À l'intérieur du donjon, on trouve cinq niveaux habitables. Il y a quatre appartements carrés et quatre appartements dans les tours rondes par niveau. Entre les appartements, quatre couloirs venant des « quatre parties du monde » (découpées par les deux axes nord-sud et est-ouest) mènent à l'escalier à double révolution au centre. Le roi François Ier, dans un second temps, étend le château d'un quadrilatère et abandonnant le canton [le quart] nord, installe ses appartements (plus vastes) dans l'aile nord. Une chapelle est construite dans l'aile occidentale, dont l'entrée ouvre plein est. Elle fut achevée par Jean le Humble sous le règne de François Ier. Cette position de la chapelle est rare pour l'époque : car si le roi avait voulu se placer en direction de Jérusalem, pour montrer qu'il est le détenteur du pouvoir spirituel dans son royaume, il se serait installé dans la partie est. Or c'est là qu'il logea Charles-Quint en décembre 1539.

Pour les raisons énoncées plus haut, il est probable que l'escalier à double révolution [ou double vis] placé au centre de l'édifice, soit de Léonard de Vinci ou en tout cas inspiré de ses croquis. Comme son nom l'indique, il comporte deux volées d'escaliers suivant un schéma de double hélice, à la manière des deux troncs enlacés qui représentent l'arbre de vie au Moyen Âge.

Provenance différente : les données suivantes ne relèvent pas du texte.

Lemma spec_start_first (words : list string) (pre : list string) (m : string)
    (rest : list string) :
  forall index,
    no_marker words pre = true -> is_marker words m = true ->
    spec_start words index (pre ++ m :: rest) = Some (index + length pre + 1).
Proof.
  induction pre as [|l pre IH]; intros index Hpre Hm; cbn [app spec_start length].
  - rewrite Hm. f_equal. lia.
  - cbn [no_marker forallb] in Hpre. apply andb_true_iff in Hpre as [Hl Hpre].
    apply negb_true_iff in Hl. rewrite Hl, (IH (S index) Hpre Hm). f_equal. lia.
Qed.

(** C2, as the code has it: in a pass that starts with the scan flag
    clear and whose discovery returns [new], on a buffer in which [m]
    is the first line with all marker tokens, [c] the first later line
    that begins (untrimmed) with a closing parenthesis, and no line
    after [c] holds all marker tokens, the start boundary is the index
    after [m], the end boundary the index of [c], both lines stay, and
    exactly the lines between them are replaced by [new], in order. *)
Theorem update_pass_replaces_region (w : world) (settings : NPSettings)
    (st : scan) (section : string) (words : list string)
    (pre : list string) (m : string) (body : list string) (c : string)
    (post new : list string) :
  seek_end st = false ->
  no_marker words pre = true -> is_marker words m = true ->
  no_close body = true -> is_close c = true ->
  no_marker words post = true ->
  seek_sources (os_sep w) section settings (walk_of w section) = Ok new ->
  exists st',
    update_pass w settings (pre ++ m :: body ++ c :: post, st) (section, words)
    = Ok (pre ++ m :: new ++ c :: post, st')
    /\ start_index st' = Some (length pre + 1)
    /\ end_index st' = Some (length pre + 1 + length body)
    /\ spec_start words 0 (pre ++ m :: body ++ c :: post) = start_index st'.
Proof.
  intros Hs Hpre Hm Hbody Hc Hpost Hnew.
  eexists. split; [now apply pass_on_region|]. cbn [start_index end_index].
  repeat split.
  now rewrite spec_start_first.
Qed.

Lemma update_pass_replaces_region_witness :
  exists st',
    update_pass (demo_world [] ["main.c"] ["main.h"]) init
      (["# demo" +:+ nl] ++ ("set ( SRCS " +:+ nl)
         :: ["  old.c" +:+ nl; "  )" +:+ nl] ++ (")" +:+ nl) :: ["set ( HDRS" +:+ nl],
       scan_init) ("src", src_words)
    = Ok (["# demo" +:+ nl] ++ ("set ( SRCS " +:+ nl)
            :: ["  src/main.c" +:+ nl] ++ (")" +:+ nl) :: ["set ( HDRS" +:+ nl], st')
    /\ start_index st' = Some (length ["# demo" +:+ nl] + 1)
    /\ end_index st'
       = Some (length ["# demo" +:+ nl] + 1 + length ["  old.c" +:+ nl; "  )" +:+ nl])
    /\ spec_start src_words 0
         (["# demo" +:+ nl] ++ ("set ( SRCS " +:+ nl)
            :: ["  old.c" +:+ nl; "  )" +:+ nl] ++ (")" +:+ nl) :: ["set ( HDRS" +:+ nl])
       = start_index st'.
Proof.
  apply (update_pass_replaces_region (demo_world [] ["main.c"] ["main.h"]) init
           scan_init "src" src_words
           ["# demo" +:+ nl] ("set ( SRCS " +:+ nl)
           ["  old.c" +:+ nl; "  )" +:+ nl] (")" +:+ nl) ["set ( HDRS" +:+ nl]
           ["  src/main.c" +:+ nl]); reflexivity.
Defined.

(** C2 as stated does not hold.  In the first buffer the line [  )] is
    the first line after the marker whose trimmed content begins with a
    closing parenthesis, but the code looks at the untrimmed line and
    ends the region two lines later.  In the second buffer a later line
    holds the marker tokens again: the code keeps scanning and takes
    the last such line, not the first. *)
Lemma boundaries_differ_from_specification :
  let indented :=
    ["set ( SRCS" +:+ nl; "  old.c" +:+ nl; "  )" +:+ nl; "keep" +:+ nl; ")" +:+ nl] in
  let repeated :=
    ["set ( SRCS" +:+ nl; "  old.c" +:+ nl; ")" +:+ nl;
     "# set SRCS by hand" +:+ nl; "keep" +:+ nl; ")" +:+ nl] in
  let new := ["  src/a.c" +:+ nl] in
  (update_pass (demo_world indented ["a.c"] ["a.h"]) init (indented, scan_init) src_entry
   = Ok (["set ( SRCS" +:+ nl; "  src/a.c" +:+ nl; ")" +:+ nl],
         {| seek_end := false; start_index := Some 1; end_index := Some 4 |})
   /\ spec_start src_words 0 indented = Some 1
   /\ spec_end 1 0 indented = Some 2
   /\ spec_rewrite src_words indented new
      = Some ["set ( SRCS" +:+ nl; "  src/a.c" +:+ nl; "  )" +:+ nl; "keep" +:+ nl;
              ")" +:+ nl])
  /\ (update_pass (demo_world repeated ["a.c"] ["a.h"]) init (repeated, scan_init) src_entry
      = Ok (["set ( SRCS" +:+ nl; "  old.c" +:+ nl; ")" +:+ nl;
             "# set SRCS by hand" +:+ nl; "  src/a.c" +:+ nl; ")" +:+ nl],
            {| seek_end := false; start_index := Some 4; end_index := Some 5 |})
      /\ spec_start src_words 0 repeated = Some 1
      /\ spec_end 1 0 repeated = Some 2
      /\ spec_rewrite src_words repeated new
         = Some ["set ( SRCS" +:+ nl; "  src/a.c" +:+ nl; ")" +:+ nl;
                 "# set SRCS by hand" +:+ nl; "keep" +:+ nl; ")" +:+ nl]).
Proof. repeat split. Qed.




(** C3, as the code has it: the headers pass scans the buffer the
    sources pass produced, from index 0, but starts from the scan flag
    and the boundaries the sources pass left.  Its boundaries are those
    of a scan that starts afresh when the sources pass left the flag
    clear and the buffer by itself yields both boundaries. *)
Theorem headers_pass_scan (w : world) (settings : NPSettings)
    (lines mid final : list string) (st1 st2 : scan) :
  update_pass w settings (lines, scan_init) src_entry = Ok (mid, st1) ->
  update_pass w settings (mid, st1) hdr_entry = Ok (final, st2) ->
  update_passes w settings (lines, scan_init) search_data = Ok (final, st2)
  /\ st2 = scan_lines hdr_words st1 0 mid
  /\ (seek_end st1 = false ->
      start_index (scan_lines hdr_words scan_init 0 mid) <> None ->
      end_index (scan_lines hdr_words scan_init 0 mid) <> None ->
      st2 = scan_lines hdr_words scan_init 0 mid).
Proof.
  intros H1 H2.
  assert (Hst2 : st2 = scan_lines hdr_words st1 0 mid).
  { unfold update_pass, hdr_entry in H2.
    destruct (seek_sources _ _ _ _); cbn [rbind] in H2; [|discriminate].
    destruct (load "start_index" _); cbn [rbind] in H2; [|discriminate].
    destruct (load "end_index" _); cbn [rbind] in H2; [|discriminate].
    now injection H2 as _ <-. }
  repeat split.
  - change (update_passes w settings (lines, scan_init) search_data)
      with (rbind (update_pass w settings (lines, scan_init) src_entry)
              (fun st' => rbind (update_pass w settings st' hdr_entry) Ok)).
    rewrite H1. cbn [rbind]. rewrite H2. reflexivity.
  - exact Hst2.
  - intros Hs Hstart Hend. rewrite Hst2. now apply scan_lines_fresh.
Qed.

Lemma headers_pass_scan_witness :
  let lines := ["set ( SRCS " +:+ nl; "  old.c" +:+ nl; ")" +:+ nl;
                "set ( HDRS" +:+ nl; ")" +:+ nl] in
  let mid := ["set ( SRCS " +:+ nl; "  src/a.c" +:+ nl; ")" +:+ nl;
              "set ( HDRS" +:+ nl; ")" +:+ nl] in
  let final := ["set ( SRCS " +:+ nl; "  src/a.c" +:+ nl; ")" +:+ nl;
                "set ( HDRS" +:+ nl; "  include/a.h" +:+ nl; ")" +:+ nl] in
  let st1 := {| seek_end := false; start_index := Some 1; end_index := Some 2 |} in
  let st2 := {| seek_end := false; start_index := Some 4; end_index := Some 4 |} in
  update_passes (demo_world lines ["a.c"] ["a.h"]) init (lines, scan_init) search_data
  = Ok (final, st2)
  /\ st2 = scan_lines hdr_words st1 0 mid
  /\ (seek_end st1 = false ->
      start_index (scan_lines hdr_words scan_init 0 mid) <> None ->
      end_index (scan_lines hdr_words scan_init 0 mid) <> None ->
      st2 = scan_lines hdr_words scan_init 0 mid).
Proof.
  intros lines mid final st1 st2.
  apply (headers_pass_scan (demo_world lines ["a.c"] ["a.h"]) init
           lines mid final st1 st2); reflexivity.
Defined.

Il donne accès à la grande terrasse - elle aussi inspirée par Léonard - qui fait le tour du donjon et offre une vue sur les cheminées monumentales. Cet escalier est surmonté d'une tour-lanterne bien reconnaissable de l'extérieur, évoquant le clocher d'une chapelle.

Le deuxième étage est également remarquable par ses voûtes à caissons représentant les symboles royaux (monogramme « F » couronné et salamandre), accompagnés d'une cordelette nouée, emblème de sa mère, Louise de Savoie. Certains monogrammes de l'escalier à hauteur des terrasses sont tracés à l'envers de manière à ce que Dieu du haut du ciel voie la puissance du Roi.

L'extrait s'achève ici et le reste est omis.